What this task involves => Would you please return the lines of the entries below starting at the line that has "v'] l IH]; simpl; intros Hs; [constructor|]." and ending at the line that has "rewrite elem_of_cons. case_decide", both included, exactly as they are?

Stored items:
(* ===== verification/BTree.v ===== *)
(** * The interface of the ordered map

    timeq keeps its bucket tree and its in-memory indexes in a
    [btree.Map[item.Key, V]] of github.com/tidwall/btree, a third-party
    package.  [BTree] lists the operations the source uses and [BTreeLaws]
    what the package documents of them: a map from keys to values whose
    iteration is in ascending key order.  All components are proved against
    these two classes.  [slist], a sorted association list, is an
    implementation that satisfies them; the witnesses compute with it. *)

From S2P Require Import Prelude.

Class BTree (T : Type → Type) := {
  bt_empty : ∀ {V}, T V;
  bt_get : ∀ {V}, Z → T V → option V;
  bt_set : ∀ {V}, Z → V → T V → T V;
  bt_delete : ∀ {V}, Z → T V → T V;
  (** The pairs in the order of [Iter], [Scan], [Keys] and [GetAt]. *)
  bt_items : ∀ {V}, T V → list (Z * V);
}.

Class BTreeLaws (T : Type → Type) `{BTree T} : Prop := {
  bt_get_empty : ∀ {V} k, bt_get k (bt_empty : T V) = None;
  bt_get_set : ∀ {V} k k' (v : V) (t : T V),
    bt_get k' (bt_set k v t) = if decide (k = k') then Some v else bt_get k' t;
  bt_get_delete : ∀ {V} k k' (t : T V),
    bt_get k' (bt_delete k t) = if decide (k = k') then None else bt_get k' t;
  bt_items_sorted : ∀ {V} (t : T V), StronglySorted Z.lt (bt_items t).*1;
  bt_items_get : ∀ {V} k (v : V) (t : T V), (k, v) ∈ bt_items t ↔ bt_get k t = Some v;
}.

(** Derived observations: [Keys] and [Len]. *)
Definition bt_keys {T V} `{BTree T} (t : T V) : list Z := (bt_items t).*1.

Definition bt_len {T V} `{BTree T} (t : T V) : nat := length (bt_items t).

(** ** Sorted association lists *)

Fixpoint al_get {V} (k : Z) (l : list (Z * V)) : option V :=
  match l with
  | [] => None
  | (k', v) :: l => if decide (k = k') then Some v else al_get k l
  end.

Fixpoint al_set {V} (k : Z) (v : V) (l : list (Z * V)) : list (Z * V) :=
  match l with
  | [] => [(k, v)]
  | (k', v') :: l' =>
      if decide (k < k') then (k, v) :: l
      else if decide (k = k') then (k, v) :: l'
      else (k', v') :: al_set k v l'
  end.

Fixpoint al_delete {V} (k : Z) (l : list (Z * V)) : list (Z * V) :=
  match l with
  | [] => []
  | (k', v') :: l' => if decide (k = k') then l' else (k', v') :: al_delete k l'
  end.

Abbreviation al_sorted l := (StronglySorted Z.lt (fst <$> l)).

Lemma al_set_keys {V} k (v : V) l x : x ∈ (al_set k v l).*1 ↔ x = k ∨ x ∈ l.*1.
Proof.
  induction l as [|[k' v'] l IH]; simpl; [set_solver|].
  repeat case_decide; simpl; subst; rewrite ?elem_of_cons, ?IH; set_solver.
Qed.

Lemma al_set_sorted {V} k (v : V) l : al_sorted l → al_sorted (al_set k v l).
Proof.
  induction l as [|[k' v'] l IH]; simpl; intros Hs; [repeat constructor|].
  inversion Hs as [|? ? Hs' Hf]; subst. rewrite Forall_forall in Hf.
  repeat case_decide; simpl; constructor; try done.
  - constructor; [done|]. apply Forall_forall. intros x Hx. specialize (Hf x Hx). lia.
  - apply Forall_forall. subst. apply Hf.
  - by apply IH.
  - apply Forall_forall. intros x [->|Hx]%al_set_keys; [lia|]. by apply Hf.
Qed.

Lemma al_delete_sorted {V} k (l : list (Z * V)) : al_sorted l → al_sorted (al_delete k l).
Proof.
  induction l as [|[k' v'] l IH]; simpl; intros Hs; [constructor|].
  inversion Hs as [|? ? Hs' Hf]; subst. case_decide; [done|]. simpl.
  constructor; [by apply IH|]. rewrite Forall_forall in Hf |- *. intros x Hx. apply Hf.
  clear -Hx. induction l as [|[k1 v1] l IH]; simpl in *; [done|].
  case_decide; simpl in *; set_solver.
Qed.

Definition slist (V : Type) : Type := {l : list (Z * V) | al_sorted l}.

#[global] Instance slist_btree : BTree slist := {
  bt_empty V := exist _ [] (SSorted_nil _);
  bt_get V k t := al_get k (proj1_sig t);
  bt_set V k v t := exist _ _ (al_set_sorted k v _ (proj2_sig t));
  bt_delete V k t := exist _ _ (al_delete_sorted k _ (proj2_sig t));
  bt_items V t := proj1_sig t;
}.

Lemma al_get_elem {V} k (v : V) l :
  al_sorted l → (k, v) ∈ l ↔ al_get k l = Some v.
Proof.
  induction l as [|[k' v'] l IH]; simpl; intros Hs; [set_solver|].
  inversion Hs as [|? ? Hs' Hf]; subst. rewrite Forall_forall in Hf.
  rewrite elem_of_cons. case_decide as Hk; subst.
  - split; [|intros [= ->]; by left]. intros [[= ->]|Hin]; [done|].
    specialize (Hf k' ltac:(by apply (list_elem_of_fmap_2 fst) in Hin)). lia.
  - rewrite <- IH by done. split; [intros [[= -> ->]|]; done|by right].
Qed.

Lemma al_get_set {V} k k' (v : V) l :
  al_get k' (al_set k v l) = if decide (k = k') then Some v else al_get k' l.
Proof.
  induction l as [|[k1 v1] l IH]; simpl; [by repeat case_decide; subst|].
  repeat case_decide; simpl; repeat case_decide; subst; try done; lia.
Qed.

Lemma al_get_delete {V} k k' (l : list (Z * V)) :
  al_sorted l →
  al_get k' (al_delete k l) = if decide (k = k') then None else al_get k' l.
Proof.
  induction l as [|[k1 v1] l IH]; simpl; intros Hs; [by case_decide|].
  inversion Hs as [|? ? Hs' Hf]; subst. rewrite Forall_forall in Hf.
  repeat case_decide; simpl; repeat case_decide; subst; try done;
    try (rewrite IH by done; by rewrite ?decide_True, ?decide_False by done).
  destruct (al_get k1 l) as [v|] eqn:E; [|done].
  apply al_get_elem in E; [|done].
  specialize (Hf k1 ltac:(by apply (list_elem_of_fmap_2 fst) in E)). lia.
Qed.

#[global] Instance slist_btree_laws : BTreeLaws slist.
Proof.
  split; simpl.
  - done.
  - intros. apply al_get_set.
  - intros V k k' [l Hl]. by apply al_get_delete.
  - intros V [l Hl]. done.
  - intros V k v [l Hl]. by apply al_get_elem.
Qed.

(** ** Consequences of the laws *)

Section laws.
Context {T : Type → Type} `{BTreeLaws T} {V : Type}.
Implicit Types (t : T V) (k : Z) (v : V).

Lemma al_sorted_ext (l1 l2 : list (Z * V)) :
  al_sorted l1 → al_sorted l2 → (∀ p, p ∈ l1 ↔ p ∈ l2) → l1 = l2.
Proof.
  intros Hs1 Hs2 Heq.
  assert (∀ l : list (Z * V), al_sorted l → NoDup l) as Hnd.
  { induction l as [|[k v] l IH]; simpl; intros Hs; [constructor|].
    inversion Hs as [|? ? Hs' Hf]; subst. rewrite Forall_forall in Hf.
    constructor; [|by apply IH]. intros Hin.
    apply (list_elem_of_fmap_2 fst) in Hin. specialize (Hf _ Hin). simpl in Hf. lia. }
  set (R := λ p q : Z * V, p.1 < q.1).
  assert (∀ l : list (Z * V), al_sorted l → StronglySorted R l) as HR.
  { induction l as [|[k v] l IH]; simpl; intros Hs; [constructor|].
    inversion Hs as [|? ? Hs' Hf]; subst. constructor; [by apply IH|].
    rewrite Forall_fmap in Hf. done. }
  apply (StronglySorted_unique_strong R); [|by apply HR..|].
  - unfold R. lia.
  - apply NoDup_Permutation; by auto.
Qed.

Lemma bt_items_set k v t : bt_items (bt_set k v t) = al_set k v (bt_items t).
Proof.
  pose proof (bt_items_sorted t) as Hs.
  apply al_sorted_ext; [apply bt_items_sorted|by apply al_set_sorted|].
  intros [k' v']. rewrite bt_items_get, bt_get_set.
  rewrite al_get_elem by (by apply al_set_sorted). rewrite al_get_set.
  case_decide; [done|]. rewrite <- al_get_elem by done. by rewrite bt_items_get.
Qed.

Lemma bt_items_delete k t : bt_items (bt_delete k t) = al_delete k (bt_items t).
Proof.
  pose proof (bt_items_sorted t) as Hs.
  apply al_sorted_ext; [apply bt_items_sorted|by apply al_delete_sorted|].
  intros [k' v']. rewrite bt_items_get, bt_get_delete.
  rewrite al_get_elem by (by apply al_delete_sorted). rewrite al_get_delete by done.
  case_decide; [done|]. rewrite <- al_get_elem by done. by rewrite bt_items_get.
Qed.

Lemma bt_items_empty : bt_items (bt_empty : T V) = [].
Proof.
  destruct (bt_items (bt_empty : T V)) as [|[k v] l] eqn:E; [done|].
  assert ((k, v) ∈ bt_items (bt_empty : T V)) as Hin by (rewrite E; set_solver).
  apply bt_items_get in Hin. by rewrite bt_get_empty in Hin.
Qed.

Lemma bt_get_items k t : bt_get k t = al_get k (bt_items t).
Proof.
  destruct (al_get k (bt_items t)) as [v|] eqn:E.
  - apply al_get_elem, bt_items_get in E; [done|apply bt_items_sorted].
  - destruct (bt_get k t) as [v|] eqn:E'; [|done].
    apply bt_items_get, al_get_elem in E'; [congruence|apply bt_items_sorted].
Qed.

Lemma bt_keys_get k t : k ∈ bt_keys t ↔ is_Some (bt_get k t).
Proof.
  unfold bt_keys. rewrite list_elem_of_fmap. split.
  - intros ((k' & v) & -> & Hin). apply bt_items_get in Hin. by eexists.
  - intros [v Hv]. exists (k, v). split; [done|]. by apply bt_items_get.
Qed.

Lemma bt_keys_NoDup t : NoDup (bt_keys t).
Proof. apply increasing_NoDup. exact (bt_items_sorted t). Qed.
End laws.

Output below =>
  induction l as [|[k' v'] l IH]; simpl; intros Hs; [constructor|].
  inversion Hs as [|? ? Hs' Hf]; subst. case_decide; [done|]. simpl.
  constructor; [by apply IH|]. rewrite Forall_forall in Hf |- *. intros x Hx. apply Hf.
  clear -Hx. induction l as [|[k1 v1] l IH]; simpl in *; [done|].
  case_decide; simpl in *; set_solver.
Qed.

Definition slist (V : Type) : Type := {l : list (Z * V) | al_sorted l}.

#[global] Instance slist_btree : BTree slist := {
  bt_empty V := exist _ [] (SSorted_nil _);
  bt_get V k t := al_get k (proj1_sig t);
  bt_set V k v t := exist _ _ (al_set_sorted k v _ (proj2_sig t));
  bt_delete V k t := exist _ _ (al_delete_sorted k _ (proj2_sig t));
  bt_items V t := proj1_sig t;
}.

Lemma al_get_elem {V} k (v : V) l :
  al_sorted l → (k, v) ∈ l ↔ al_get k l = Some v.
Proof.
  induction l as [|[k' v'] l IH]; simpl; intros Hs; [set_solver|].
  inversion Hs as [|? ? Hs' Hf]; subst. rewrite Forall_forall in Hf.
  rewrite elem_of_cons. case_decide as Hk; subst.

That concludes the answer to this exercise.